Figure 2.

Heavy chain–BiP complexes contain substantial quantities of GRP94 and smaller amounts of other chaperones and folding enzymes. Total cell lysates from 1 × 10⁶ Ag8(8) and Ag8.653 cells were used as a positive control for the antibodies (lanes 1 and 4). The postnuclear fraction from 10 × 10⁶ cells was either treated with DSP (lanes 3 and 6) or left untreated (lanes 2 and 5) and lysates were prepared as described in MATERIALS AND METHODS. Lysates from Ag8(8) (lanes 2 and 3) and from Ag8.653 (lanes 5 and 6) were incubated with protein A-Sepharose and precipitated proteins were electrophoresed and transferred for blotting. Segments of the nitrocellulose were reacted with the antibodies indicated and developed as described (A).
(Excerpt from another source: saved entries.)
Lemma spawn_inv w pid o r r' :
  inv r' o -> os_ours o ⊆ os_lost o -> 0 < pid -> os_procs o !! pid = None -> rd_proc r = Some pid ->
  inv r (spawned w pid o)
  /\ os_ours (spawned w pid o) = os_ours o ∪ {[pid]} /\ os_lost o ⊆ os_lost (spawned w pid o)
  /\ os_procs (spawned w pid o) = <[pid := u "rtl_fm"]> (os_procs o)
  /\ (w = Written -> os_lost (spawned w pid o) = os_lost o).
Proof.
  intros Hi Hn Hpos Hfree Hp.
  assert (pid ∉ os_ours o) as Hnew.
  { intros Hin. destruct (inv_ours _ _ Hi pid Hin) as (_ & E & _). congruence. }
  pose proof (inv_lost _ _ Hi) as Hl.
  assert (os_lost (spawned w pid o) ⊆ os_ours (spawned w pid o)) as Hl' by (destruct w; cbn; set_solver).
  split_and!; [split; [|done|]|by destruct w|destruct w; cbn; set_solver|by destruct w|by intros ->].
  - intros p Hin. assert (p = pid \/ p <> pid /\ p ∈ os_ours o) as [->|[Hne Hp']]
      by (destruct w; cbn in Hin; destruct (decide (p = pid)); set_solver).
    + split_and!; [done|destruct w; cbn; by rewrite lookup_insert_eq|destruct w; cbn; [by right|left; set_solver]].
    + destruct (inv_ours _ _ Hi p Hp') as (H1 & H2 & _). apply Hn in Hp'.
      split_and!; [done|destruct w; cbn; by rewrite lookup_insert_ne|left; destruct w; cbn; set_solver].
  - intros _. exists pid. split; [done|destruct w; cbn; set_solver].
Qed.
(* ===== verification/Rig.v ===== *)
(** * rigctl.py and transmit.py: the rig

    A client of Hamlib's rigctld over a byte stream, and the sequence that puts
    a message on the air. rigctld, the radio behind it and the sound device are
    parameters: [serve] is what
    rigctld does with a command line it receives, and the chunks in which its
    reply arrives. *)
From S2P Require Import Prelude PyFloat PyStr Regex.
Open Scope Z_scope.

(** ** The client ([RigctldClient]) *)

(** [RigError], except [RigCrash]: an IndexError, a ValueError or an
    OverflowError, which no [except RigError] catches. *)
Inductive RigErr :=
| Unreachable | ReadFailed | ClosedByPeer | WriteFailed
| Rejected (verb code : pystr)
| AlreadyKeyed
| RigCrash.

Notation bytes := (list Z).

(** What [recv] yields next: some bytes ([[]] at the end of the stream), or an
    OSError. With nothing left the read times out, which is an OSError too. *)
Notation chunk := (option (list Z)).

Inductive Act {R : Type} :=
| Sent (command : pystr)
| Played (rig : R).
Arguments Act R : clear implicits.

(** The socket's far end: what is in flight, the rig, and what was done to it. *)
Record Link (R : Type) := { lk_rx : list chunk; lk_rig : R; lk_log : list (Act R) }.
Arguments Build_Link {R}.
Arguments lk_rx {R}.
Arguments lk_rig {R}.
Arguments lk_log {R}.

Record Client := { cl_open : bool; cl_buf : bytes }.

Definition new_client : Client := {| cl_open := false; cl_buf := [] |}.

(** [b.decode("ascii", "replace")] *)
Definition ascii_decode (b : bytes) : pystr := (fun c => if c <? 128 then c else 65533) <$> b.
Definition is_ascii (s : pystr) : bool := forallb (fun c => c <? 128) s.

Definition not_nl (c : Z) : bool := negb (c =? 10).

Fixpoint readline (buf : bytes) (rx : list chunk) : result RigErr pystr * bytes * list chunk :=
  match span not_nl buf with
  | (line, _ :: rest) => (Ok (strip (ascii_decode line)), rest, rx)
  | (_, []) =>
      match rx with
      | [] => (Err ReadFailed, buf, [])
      | None :: rx' => (Err ReadFailed, buf, rx')
      | Some [] :: rx' => (Err ClosedByPeer, buf, rx')
      | Some more :: rx' => readline (buf ++ more) rx'
      end
  end.

Section Client.
Context {R : Type}.
Variable dial : R -> bool.
Variable serve : pystr -> R -> option (list chunk) * R.

Definition IO (A : Type) := Client * Link R -> result RigErr A * (Client * Link R).

Definition ret {A} (x : A) : IO A := fun s => (Ok x, s).
Definition raise {A} (e : RigErr) : IO A := fun s => (Err e, s).
Definition andthen {A B} (m : IO A) (k : A -> IO B) : IO B := fun s =>
  let '(r, s) := m s in match r with Ok x => k x s | Err e => (Err e, s) end.

Definition connect : IO unit := fun '(c, l) =>
  if dial (lk_rig l) then (Ok tt, ({| cl_open := true; cl_buf := cl_buf c |}, l))
  else (Err Unreachable, (c, l)).

Definition close (s : Client * Link R) : Client * Link R :=
  ({| cl_open := false; cl_buf := cl_buf s.1 |}, s.2).

Definition read_line : IO pystr := fun '(c, l) =>
  let '(r, buf, rx) := readline (cl_buf c) (lk_rx l) in
  (r, ({| cl_open := cl_open c; cl_buf := buf |}, Build_Link rx (lk_rig l) (lk_log l))).

(** [self._sock.sendall] *)
Definition send (command : pystr) : IO unit := fun '(c, l) =>
  if negb (is_ascii command) then (Err RigCrash, (c, l))
  else
    let '(reply, rig) := serve command (lk_rig l) in
    let log := lk_log l ++ [Sent command] in
    match reply with
    | Some chunks => (Ok tt, (c, Build_Link (lk_rx l ++ chunks) rig log))
    | None => (Err WriteFailed, (c, Build_Link (lk_rx l) rig log))
    end.

Fixpoint read_reply (verb : pystr) (n : nat) (lines : list pystr) : IO (list pystr) :=
  match n with
  | O => ret lines
  | S n' =>
      andthen read_line (fun line =>
        if startswith line (u "RPRT") then
          let code := default [] (last (words line)) in
          if str_eqb code (u "0") then ret lines else raise (Rejected verb code)
        else read_reply verb n' (lines ++ [line]))
  end.

(** [_request] *)
Definition request (command : pystr) (reply_lines : nat) : IO (list pystr) :=
  andthen (fun s => if cl_open s.1 then (Ok tt, s) else connect s) (fun _ =>
  andthen (send command) (fun _ =>
  read_reply (default [] (head (words command))) reply_lines [])).

Definition of_option {A} (x : option A) : IO A :=
  match x with Some a => ret a | None => raise RigCrash end.

Definition int_of (s : pystr) : option Z := x ← parse_float s; num_trunc x.

Definition get_freq : IO Z :=
  andthen (request (u "f") 1) (fun lines => of_option (s ← head lines; int_of s)).
Definition set_freq (hz : Z) : IO unit :=
  andthen (request (u "F " ++ str_of_Z hz) 1) (fun _ => ret tt).
Definition get_mode : IO (pystr * Z) :=
  andthen (request (u "m") 2) (fun lines =>
  andthen (match lines !! 1%nat with Some s => of_option (int_of s) | None => ret 0 end) (fun passband =>
  andthen (of_option (head lines)) (fun mode => ret (mode, passband)))).
Definition set_mode (mode : pystr) (passband_hz : Z) : IO unit :=
  andthen (request (u "M " ++ mode ++ u " " ++ str_of_Z passband_hz) 1) (fun _ => ret tt).
Definition get_ptt : IO bool :=
  andthen (request (u "t") 1) (fun lines =>
  andthen (of_option (head lines)) (fun s => ret (str_eqb (strip s) (u "1")))).
Definition set_ptt (on : bool) : IO unit :=
  andthen (request (if on then u "T 1" else u "T 0") 1) (fun _ => ret tt).

Record RigStatus := { rs_freq_hz : Z; rs_mode : pystr; rs_passband_hz : Z; rs_ptt : bool }.

Definition client_status : IO RigStatus :=
  andthen get_mode (fun mp =>
  andthen get_freq (fun f =>
  andthen get_ptt (fun p =>
  ret {| rs_freq_hz := f; rs_mode := mp.1; rs_passband_hz := mp.2; rs_ptt := p |}))).

(** ** Putting a session on the air ([transmit_session]) *)

Record RigConfig := { rg_use_ptt : bool; rg_ptt_lead_ms : Z }.

(** [ts_audio] is what [session_audio_float] returns, [None] when it raises. *)
Record TxSession := { ts_pk : Z; ts_has_audio : bool; ts_audio : option (list Z) }.

Inductive TxErr := TxRig (e : RigErr) | TxFailed.
(** [except RigError] and [except Exception]. *)
Definition tx_err (e : RigErr) : TxErr := match e with RigCrash => TxFailed | _ => TxRig e end.

(** The module's state; [tx_locked] is the transmit lock. *)
Record Tx := { tx_transmitting : bool; tx_session_id : option Z; tx_error : option TxErr; tx_locked : bool }.
Definition tx_idle : Tx :=
  {| tx_transmitting := false; tx_session_id := None; tx_error := None; tx_locked := false |}.

Inductive TxRefused := NoAudioStored | AlreadyTransmitting | AudioRaised.

(** [player] says whether playing this audio with the rig in this state ends
    normally. *)
Variable player : list Z -> R -> bool.

(** [play(...)] and the [finally] that unkeys; the error of the unkeying
    replaces the player's. *)
Definition play_and_unkey (rig : RigConfig) (audio : list Z) : Client * Link R ->
    option TxErr * (Client * Link R) := fun '(c, l) =>
  let played := player audio (lk_rig l) in
  let s := (c, Build_Link (lk_rx l) (lk_rig l) (lk_log l ++ [Played (lk_rig l)])) in
  let after := if played then None else Some TxFailed in
  if rg_use_ptt rig then
    let '(r, s) := set_ptt false s in
    match r with Ok _ => (after, s) | Err e => (Some (tx_err e), s) end
  else (after, s).

(** Key up: refuse a rig that is already transmitting, then PTT on and the
    lead. [time.sleep] of a negative number raises. *)
Definition key_up (rig : RigConfig) : IO unit :=
  if rg_use_ptt rig then
    andthen get_ptt (fun keyed =>
      if keyed then raise AlreadyKeyed
      else andthen (set_ptt true) (fun _ =>
        if rg_ptt_lead_ms rig <? 0 then raise RigCrash else ret tt))
  else ret tt.

(** [run]: the worker of one transmission. *)
Definition run (rig : RigConfig) (audio : list Z) (l : Link R) : option TxErr * (Client * Link R) :=
  let '(r, s) := andthen connect (fun _ => key_up rig) (new_client, l) in
  let '(err, s) :=
    match r with
    | Ok _ => play_and_unkey rig audio s
    | Err e => (Some (tx_err e), s)
    end in
  (err, close s).

(** [transmit_session], blocking. *)
Definition transmit_session (rig : RigConfig) (session : TxSession) (tx : Tx) (l : Link R) :
    result TxRefused unit * Tx * Link R :=
  if negb (ts_has_audio session) then (Err NoAudioStored, tx, l)
  else if tx_locked tx then (Err AlreadyTransmitting, tx, l)
  else
    match ts_audio session with
    | None =>
        (Err AudioRaised, {| tx_transmitting := tx_transmitting tx; tx_session_id := tx_session_id tx;
                             tx_error := tx_error tx; tx_locked := true |}, l)
    | Some audio =>
        let '(err, (_, l)) := run rig audio l in
        (Ok tt, {| tx_transmitting := false; tx_session_id := None; tx_error := err;
                   tx_locked := false |}, l)
    end.
End Client.

(** ** What reaches the rig *)

(** ** The log of a conversation *)

Section Log.
Context {R : Type}.
Variable dial : R -> bool.
Variable serve : pystr -> R -> option (list chunk) * R.
Variable player : list Z -> R -> bool.
Implicit Types (c : Client) (l : Link R) (s : Client * Link R).

(** [m] adds [acts] to the log and leaves an open connection open. *)
Definition adds {A} (m : IO (R := R) A) (acts : list (Act R)) : Prop :=
  forall s r s', cl_open s.1 = true -> m s = (r, s') ->
    cl_open s'.1 = true /\ lk_log s'.2 = lk_log s.2 ++ acts.

Lemma adds_ret {A} (x : A) : adds (ret x) [].
Proof. intros s r s' Ho [= _ <-]. by rewrite app_nil_r. Qed.

Lemma adds_raise {A} e : adds (raise (A := A) e) [].
Proof. intros s r s' Ho [= _ <-]. by rewrite app_nil_r. Qed.

Lemma adds_quiet {A B} (m : IO (R := R) A) (k : A -> IO (R := R) B) acts :
  adds m acts -> (forall x, adds (k x) []) -> adds (andthen m k) acts.
Proof.
  intros Hm Hk s r s' Ho. unfold andthen. destruct (m s) as [[x|e] s1] eqn:E.
  - destruct (Hm _ _ _ Ho E) as [Ho1 Hl1]. intros Ek.
    destruct (Hk x _ _ _ Ho1 Ek) as [? ->]. by rewrite Hl1, app_nil_r.
  - intros [= _ <-]. by apply (Hm _ _ _ Ho E).
Qed.
(* ===== verification/StoresFacts.v ===== *)
(** * The operator's stores: typed rows, unique names, no one else's rows touched *)
From S2P Require Import Prelude PyFloat PyStr Json Regex Radio PyLib Stores.
From stdpp Require Import sorting.
Open Scope Z_scope.

Section TableFacts.
Context {V : Type} (valid_name : pystr -> Prop) (valid : V -> Prop).
Implicit Types (t : Table V) (r : Row V).

Record table_ok t : Prop := {
  ok_pk : Forall (fun r => exists k, rw_pk r = Some k /\ k < tb_next t) (tb_rows t);
  ok_pks : NoDup (rw_pk <$> tb_rows t);
  ok_names : NoDup ((fun r => (rw_user r, rw_name r)) <$> tb_rows t);
  ok_rows : Forall (fun r => valid_name (rw_name r) /\ valid (rw_value r)) (tb_rows t);
}.

Lemma empty_ok : table_ok empty_table.
Proof. split; cbn; constructor. Qed.

Lemma elem_filter (p : Row V -> bool) r l : r ∈ List.filter p l <-> r ∈ l /\ p r = true.
Proof. rewrite !list_elem_of_In. apply filter_In. Qed.

Lemma NoDup_fmap_filter {B} (f : Row V -> B) p l : NoDup (f <$> l) -> NoDup (f <$> List.filter p l).
Proof.
  intros H. eapply sublist_NoDup; [exact H|]. clear H.
  induction l as [|x l IH]; cbn; [done|]. destruct (p x); by constructor.
Qed.

Lemma owned_in user r t : r ∈ owned user t <-> r ∈ tb_rows t /\ rw_user r = user.
Proof. unfold owned. rewrite elem_filter, Z.eqb_eq. done. Qed.

Lemma row_of_in user pk r t :
  row_of user pk t = Some r -> r ∈ tb_rows t /\ rw_user r = user /\ rw_pk r = Some pk.
Proof.
  unfold row_of. intros H. apply find_some in H as [Hin Hpk].
  apply list_elem_of_In, owned_in in Hin as [? ?]. by apply bool_decide_eq_true in Hpk.
Qed.

Lemma clash_false user name pk t :
  clash user name pk t = false <->
  forall x, x ∈ tb_rows t -> rw_user x = user -> rw_name x = name -> is_Some pk /\ rw_pk x = pk.
Proof.
  unfold clash. rewrite <- not_true_iff_false, existsb_exists. split.
  - intros H x Hin Hu Hn. destruct (decide (is_Some pk /\ rw_pk x = pk)) as [|Hpk]; [done|].
    exfalso. apply H. exists x. rewrite <- list_elem_of_In, owned_in. split; [done|].
    unfold str_eqb. rewrite bool_decide_eq_true_2, bool_decide_eq_false_2 by done. done.
  - intros H (x & Hin & Hx). apply list_elem_of_In, owned_in in Hin as [Hin Hu]. bool_to_prop.
    unfold str_eqb in *. bool_to_prop. naive_solver.
Qed.

(** Two rows of a good table with the same key, or the same owner and name,
    are one row. *)
Lemma NoDup_fmap_inj {A B} (f : A -> B) (l : list A) x y : NoDup (f <$> l) -> x ∈ l -> y ∈ l -> f x = f y -> x = y.
Proof.
  intros Hn Hx Hy Hf. apply list_elem_of_lookup in Hx as [i Hi], Hy as [j Hj].
  assert (i = j) as ->; [|congruence].
  eapply NoDup_lookup; [exact Hn| |]; rewrite list_lookup_fmap; [by rewrite Hi|]. rewrite Hj. cbn. congruence.
Qed.

Lemma row_no_clash r t : table_ok t -> r ∈ tb_rows t -> clash (rw_user r) (rw_name r) (rw_pk r) t = false.
Proof.
  intros Ht Hr. apply clash_false. intros x Hx Hu Hn.
  assert (x = r) as ->; [|split; [|done]].
  - eapply NoDup_fmap_inj; [apply ok_names, Ht|done..|]. cbn. congruence.
  - pose proof (ok_pk t Ht) as H. rewrite Forall_forall in H. destruct (H r Hr) as (k & -> & _). by eexists.
Qed.

Lemma delete_row_ok r t : table_ok t -> table_ok (delete_row r t).
Proof.
  intros [H1 H2 H3 H4]. unfold delete_row. split; cbn.
  - rewrite Forall_forall in H1 |- *. intros x [Hx _]%elem_filter. auto.
  - by apply NoDup_fmap_filter.
  - by apply NoDup_fmap_filter.
  - rewrite Forall_forall in H4 |- *. intros x [Hx _]%elem_filter. auto.
Qed.

(** The row a handler edits: its own, unsaved, or one of the table's. *)
Definition editable r t : Prop :=
  rw_pk r = None \/ exists r0, r0 ∈ tb_rows t /\ rw_pk r0 = rw_pk r /\ rw_user r0 = rw_user r.

Definition replaced r (l : list (Row V)) : list (Row V) :=
  map (fun x => if bool_decide (rw_pk x = rw_pk r) then r else x) l.

Lemma replaced_in x r l : x ∈ replaced r l -> x = r \/ (x ∈ l /\ rw_pk x <> rw_pk r).
Proof.
  intros Hx. apply list_elem_of_In, in_map_iff in Hx as (y & Hy & Hin). apply list_elem_of_In in Hin.
  case_bool_decide; subst; auto.
Qed.

Lemma replaced_pks r l : rw_pk <$> replaced r l = rw_pk <$> l.
Proof.
  induction l as [|x l IH]; [done|]. cbn [replaced map]. rewrite !fmap_cons. unfold replaced in IH.
  rewrite IH. f_equal. by case_bool_decide.
Qed.

Lemma replaced_names r t :
  table_ok t -> clash (rw_user r) (rw_name r) (rw_pk r) t = false ->
  NoDup ((fun r => (rw_user r, rw_name r)) <$> replaced r (tb_rows t)).
Proof.
  intros Ht Hc. pose proof (proj1 (clash_false _ _ _ _) Hc) as Hfree. destruct Ht as [_ Hpks Hnames _].
  apply NoDup_alt. intros i j k Hi Hj. unfold replaced in *.
  rewrite list_lookup_fmap in Hi, Hj. change (map ?f ?l) with (f <$> l) in *.
  rewrite list_lookup_fmap in Hi, Hj.
  destruct (tb_rows t !! i) as [x|] eqn:Ei; [|done]. destruct (tb_rows t !! j) as [y|] eqn:Ej; [|done].
  cbn in Hi, Hj. assert (x ∈ tb_rows t /\ y ∈ tb_rows t) as [Hx Hy] by (split; by eapply list_elem_of_lookup_2).
  assert (forall a b z, tb_rows t !! a = Some z -> forall w, tb_rows t !! b = Some w -> rw_pk z = rw_pk w -> a = b) as Hpk.
  { intros a b z Ha w Hb Hzw. eapply NoDup_lookup; [exact Hpks| |]; rewrite list_lookup_fmap; [by rewrite Ha|].
    rewrite Hb. cbn. congruence. }
  case_bool_decide as Bx; case_bool_decide as By; simplify_eq.
  - eapply Hpk; eauto. congruence.
  - exfalso. naive_solver.
  - exfalso. naive_solver.
  - eapply NoDup_lookup; [exact Hnames| |]; rewrite list_lookup_fmap; [by rewrite Ei|]. rewrite Ej. cbn. congruence.
Qed.

Lemma replaced_owned r r0 t v :
  NoDup (rw_pk <$> tb_rows t) -> r0 ∈ tb_rows t -> rw_pk r0 = rw_pk r -> rw_user r0 = rw_user r -> v <> rw_user r ->
  owned v {| tb_rows := replaced r (tb_rows t); tb_next := tb_next t |} = owned v t.
Proof.
  intros H2 Hr0 Hk0 Hu0 Hv'. unfold owned, replaced. cbn.
  assert (forall x, x ∈ tb_rows t -> rw_pk x = rw_pk r -> rw_user x = rw_user r) as Hown.
  { intros x Hx Hxk. assert (x = r0) as ->; [|done].
    eapply NoDup_fmap_inj; [exact H2|done..|congruence]. }
  clear Hr0 H2. revert Hown. generalize (tb_rows t) as l.
  induction l as [|x l IH]; intros Hown; [done|]. cbn [map List.filter].
  rewrite (IH (fun y Hy => Hown y (list_elem_of_further _ _ _ Hy))).
  case_bool_decide as Hx; [|done].
  assert (rw_user x = rw_user r) as Hxu by (apply Hown; [left|done]).
  rewrite (proj2 (Z.eqb_neq (rw_user r) v)), (proj2 (Z.eqb_neq (rw_user x) v)) by congruence. done.
Qed.

Lemma save_row_spec encodes r t :
  encodable (rw_name r) = true -> encodes (rw_value r) = true -> table_ok t -> editable r t -> valid_name (rw_name r) -> valid (rw_value r) ->
  clash (rw_user r) (rw_name r) (rw_pk r) t = false ->
  exists r' t', save_row encodes r t = Ok (r', t') /\ table_ok t' /\ r' ∈ tb_rows t'
    /\ rw_user r' = rw_user r /\ rw_name r' = rw_name r /\ rw_value r' = rw_value r
    /\ forall v, v <> rw_user r -> owned v t' = owned v t.
Proof.
  intros En Ev Ht He Hn Hv Hc. unfold save_row. rewrite En, Ev, Hc. cbn [andb negb].
  pose proof (proj1 (clash_false _ _ _ _) Hc) as Hfree. pose proof Ht as [H1 H2 H3 H4].
  destruct (rw_pk r) as [pk|] eqn:Hpk.
  - destruct He as [|(r0 & Hr0 & Hk0 & Hu0)]; [congruence|].
    rewrite <- Hpk in *. do 2 eexists. split; [reflexivity|].
    change (map _ (tb_rows t)) with (replaced r (tb_rows t)).
    split; [split; cbn|cbn; split_and!; try done].
    + rewrite Forall_forall in H1 |- *. intros x [->|[Hx _]]%replaced_in; [|auto].
      destruct (H1 r0 Hr0) as (k & ? & ?). exists k. split; [congruence|done].
    + by rewrite replaced_pks.
    + by apply replaced_names.
    + rewrite Forall_forall in H4 |- *. intros x [->|[Hx _]]%replaced_in; auto.
    + apply list_elem_of_In, in_map_iff. exists r0. rewrite <- list_elem_of_In.
      by rewrite bool_decide_eq_true_2.
    + intros v Hv'. by apply (replaced_owned r r0).
  - do 2 eexists. split; [reflexivity|].
    assert (Forall (fun x => rw_pk x <> Some (tb_next t)) (tb_rows t)) as Hnew.
    { eapply Forall_impl; [exact H1|]. cbn. intros x (k & -> & ?) [= ->]. lia. }
    split; [split; cbn|cbn; split_and!; try done].
    + apply Forall_app. split.
      * eapply Forall_impl; [exact H1|]. cbn. intros x (k & ? & ?). exists k. split; [done|lia].
      * constructor; [|done]. exists (tb_next t). split; [done|lia].
    + rewrite fmap_app. apply NoDup_app. split_and!; [done| |apply NoDup_singleton].
      intros k Hk ->%list_elem_of_singleton. apply list_elem_of_fmap in Hk as (x & Hx & Hin).
      rewrite Forall_forall in Hnew. by apply (Hnew x Hin).
    + rewrite fmap_app. apply NoDup_app. split_and!; [done| |apply NoDup_singleton].
      intros k Hk ->%list_elem_of_singleton. apply list_elem_of_fmap in Hk as (x & Hx & Hin).
      cbn in Hx. injection Hx as Hu Hxn. by destruct (Hfree x Hin (eq_sym Hu) (eq_sym Hxn)) as [[] _].
    + apply Forall_app. split; [done|]. by constructor.
    + apply elem_of_app. right. by left.
    + intros v Hv'. unfold owned. cbn. rewrite List.filter_app. cbn [List.filter].
      cbn. rewrite (proj2 (Z.eqb_neq (rw_user r) v)) by congruence. apply app_nil_r.
Qed.
End TableFacts.

(** ** One handler for the three tables *)

Section Post.
Context {V : Type} (valid_name : pystr -> Prop) (valid : V -> Prop).
Context (repr : json -> pystr) (pk_of : json -> option Z) (missing : pystr) (unset : V).
Context (clean_name : pystr -> result Failure pystr) (taken : pystr -> pystr).
Context (key : pystr) (clean_value : json -> result Failure V) (check : Row V -> result Failure (Row V)).
Context (encodes : V -> bool).
Context (name_valid : forall s n, clean_name s = Ok n -> encodable n = true -> valid_name n).
Context (name_encodes : forall n, valid_name n -> encodable n = true).
Context (name_caught : forall s, clean_name s <> Err Uncaught).
Context (value_valid : forall j v, clean_value j = Ok v -> encodes v = true -> valid v).
Context (value_encodes : forall v, valid v -> encodes v = true).
Context (check_valid : forall r r', check r = Ok r' -> r' = r /\ rw_name r <> [] /\ rw_value r <> unset).
Context (check_caught : forall r, check r <> Err Uncaught).

Definition edit (d : jobj) (t : Table V) (r : Row V) : result Failure (Row V) :=
  r ← renamed clean_name taken repr d t r; r ← revalued key clean_value d r; check r.

Definition post (user : Z) (data : json) (t : Table V) : result Failure (Answer V) * Table V :=
  match data with
  | JObj d =>
      match target pk_of missing unset user d t with
      | Err e => (Err e, t)
      | Ok r => if deleting d then (Ok Deleted, delete_row r t) else saved encodes t (edit d t r)
      end
  | _ => (Err expected_object, t)
  end.

(** A request that fails on something no handler catches: a key the database
    layer cannot read, a value whose conversion overflows, and a name or a
    value the driver cannot encode. *)
Definition unstorable (d : jobj) : Prop :=
  (exists j n, jget (u "name") d = Some j /\ clean_name (jstr repr j) = Ok n /\ encodable n = false)
  \/ (exists j, jget key d = Some j /\ (clean_value j = Err Uncaught \/ exists v, clean_value j = Ok v /\ encodes v = false)).
Definition unreadable (data : json) : Prop :=
  exists d, data = JObj d /\
    ((jget_null (u "id") d <> JNull /\ pk_of (jget_null (u "id") d) = None) \/ unstorable d).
Then 10 × 10⁶ Ag8(8) cells were treated overnight with 2 (+) or 0 (−) μg/ml tunicamycin, incubated with DSP, and heavy chains were isolated from lysates with protein A-Sepharose and processed as in A. Total cell lysate from 10 × 10⁶ cells was used as a positive control for the antibodies (B). Cells were treated as in B except that 40 × 10⁶ Ag8(8) cells per lane were used, and only 1/10 of the lysate was used as a positive control for the antibodies (C).